The task: Write each line exactly as it stands, from the line containing "delivered_local : Z;" through the end of the data.
────
(* ===== verification/Router.v ===== *)
(** * Routing (axiom-router/src/lib.rs, forward.rs, registry.rs; axiom-clock/src/lib.rs)

    The table from intents to capable nodes and its route selection, the
    multi-hop forwarding engine with its loop detection, the load balancer and
    the registry of endpoints.  Instants and the system clock are arguments;
    statistics are counters. *)

From stdpp Require Import base numbers list gmap sorting.
From S2P Require Import Prelude Types Text.

(** ** Clock manager (axiom-clock) *)

Record ClockManager := mkClockManager { cm_clock : HybridClock }.
Definition ClockManager_with_clock (c : HybridClock) : ClockManager := mkClockManager c.
Definition ClockManager_current (m : ClockManager) : HybridClock := cm_clock m.
Definition ClockManager_tick (m : ClockManager) : ClockManager * HybridClock :=
  (mkClockManager (HybridClock_tick (cm_clock m)), HybridClock_tick (cm_clock m)).
Definition ClockManager_update (m : ClockManager) (received : HybridClock) : ClockManager :=
  mkClockManager (HybridClock_update (cm_clock m) received).
Definition sync_physical (now : Z) (m : ClockManager) : ClockManager :=
  if physical (cm_clock m) <? now then mkClockManager (mkClock now 0) else m.

(** ** Routing table (lib.rs) *)

Record RouteEntry := mkRoute {
  re_node_id : NodeId;
  re_trust_level : TrustLevel;
  latency_ms : Z;
  capacity : Z;
  re_last_seen : Z
}.

Record RoutingTable := mkTable {
  routes : gmap IntentHash (list RouteEntry);
  rt_local_id : NodeId
}.
Definition RoutingTable_new (id : NodeId) : RoutingTable := mkTable ∅ id.

Definition register (t : RoutingTable) (h : IntentHash) (e : RouteEntry) : RoutingTable :=
  mkTable (<[h := default [] (routes t !! h) ++ [e]]> (routes t)) (rt_local_id t).

Definition unregister (t : RoutingTable) (h : IntentHash) (n : NodeId) : RoutingTable :=
  match routes t !! h with
  | None => t
  | Some es =>
      let es := filter (λ e, re_node_id e ≠ n) es in
      match es with
      | [] => mkTable (delete h (routes t)) (rt_local_id t)
      | _ => mkTable (<[h := es]> (routes t)) (rt_local_id t)
      end
  end.

Definition lookup_routes (t : RoutingTable) (h : IntentHash) : option (list RouteEntry) := routes t !! h.

Definition route_score (e : RouteEntry) : Z :=
  TrustLevel_to_u8 (re_trust_level e) * 100 + (255 - capacity e) * 10 + Z.max 0 (1000 - latency_ms e).

(** [Iterator::max_by_key] keeps the last of several maximal elements. *)
Definition max_by_key {A} (key : A → Z) (l : list A) : option A :=
  foldl (λ acc x, match acc with
                  | None => Some x
                  | Some y => if key x <? key y then Some y else Some x
                  end) None l.

Definition select_best (t : RoutingTable) (h : IntentHash) (priority : Z) : option RouteEntry :=
  match routes t !! h with
  | None => None
  | Some es =>
      max_by_key (λ e, route_score e * (if 200 <? priority then 2 else 1)) es
  end.

(** [sort_by] is stable; the order is by decreasing score. *)
Fixpoint insert_scored (x : RouteEntry) (l : list RouteEntry) : list RouteEntry :=
  match l with
  | [] => [x]
  | y :: l' => if route_score y <=? route_score x then x :: l else y :: insert_scored x l'
  end.
Definition sort_scored (l : list RouteEntry) : list RouteEntry := foldr insert_scored [] l.

Definition select_top_k (t : RoutingTable) (h : IntentHash) (k : Z) : list RouteEntry :=
  match routes t !! h with
  | None => []
  | Some es => take (Z.to_nat k) (sort_scored es)
  end.

Fixpoint update_first (n : NodeId) (latency cap : Z) (es : list RouteEntry) : list RouteEntry :=
  match es with
  | [] => []
  | e :: es =>
      if bool_decide (re_node_id e = n)
      then mkRoute (re_node_id e) (re_trust_level e) latency cap (re_last_seen e) :: es
      else e :: update_first n latency cap es
  end.

Definition update_metrics (t : RoutingTable) (h : IntentHash) (n : NodeId) (latency cap : Z) :
    RoutingTable :=
  match routes t !! h with
  | None => t
  | Some es => mkTable (<[h := update_first n latency cap es]> (routes t)) (rt_local_id t)
  end.

Definition num_intents (t : RoutingTable) : Z := Z.of_nat (size (routes t)).
Definition num_routes (t : RoutingTable) : Z := map_fold (λ _ es acc, len es + acc) 0 (routes t).

(** ** Forwarding (forward.rs) *)

Definition MAX_HOP_COUNT : Z := 32.

Inductive DropReason := LoopDetected | HopCountExceeded | Duplicate | NoRoute | DropExpired.
Inductive ForwardDecision :=
  | DeliverLocal
  | Forward (to : list NodeId)
  | DeliverAndForward (to : list NodeId)
  | Drop (why : DropReason).

Record FrameHistory := mkHistory { fh_clock : HybridClock; seen_count : Z; first_seen : Z }.

Definition FrameKey := (IntentHash * Z)%type.
Definition FrameKey_from_frame (f : Frame) : FrameKey :=
  (intent_hash (header f),
   match trace_id f with
   | Some t => TraceId_as_u64 t
   | None =>
       Z.lxor (from_be (take 8 (sender_id (header f))))
         (Z.lxor (physical (clock (header f))) (logical (clock (header f))))
   end).

Record ForwardingStats := mkFStats {
  delivered_local : Z; forwarded : Z; loops_detected : Z; hop_exceeded : Z; fs_duplicates : Z; no_route : Z
}.

Record ForwardingEngine := mkEngine {
  fe_local_id : NodeId;
  frame_history : gmap FrameKey FrameHistory;
  fe_clock : ClockManager;
  local_intents : gset IntentHash;
  fe_stats : ForwardingStats
}.
Definition ForwardingEngine_new (now : HybridClock) (id : NodeId) : ForwardingEngine :=
  mkEngine id ∅ (mkClockManager now) ∅ (mkFStats 0 0 0 0 0 0).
────
Task result:
  delivered_local : Z; forwarded : Z; loops_detected : Z; hop_exceeded : Z; fs_duplicates : Z; no_route : Z
}.

Record ForwardingEngine := mkEngine {
  fe_local_id : NodeId;
  frame_history : gmap FrameKey FrameHistory;
  fe_clock : ClockManager;
  local_intents : gset IntentHash;
  fe_stats : ForwardingStats
}.
Definition ForwardingEngine_new (now : HybridClock) (id : NodeId) : ForwardingEngine :=
  mkEngine id ∅ (mkClockManager now) ∅ (mkFStats 0 0 0 0 0 0).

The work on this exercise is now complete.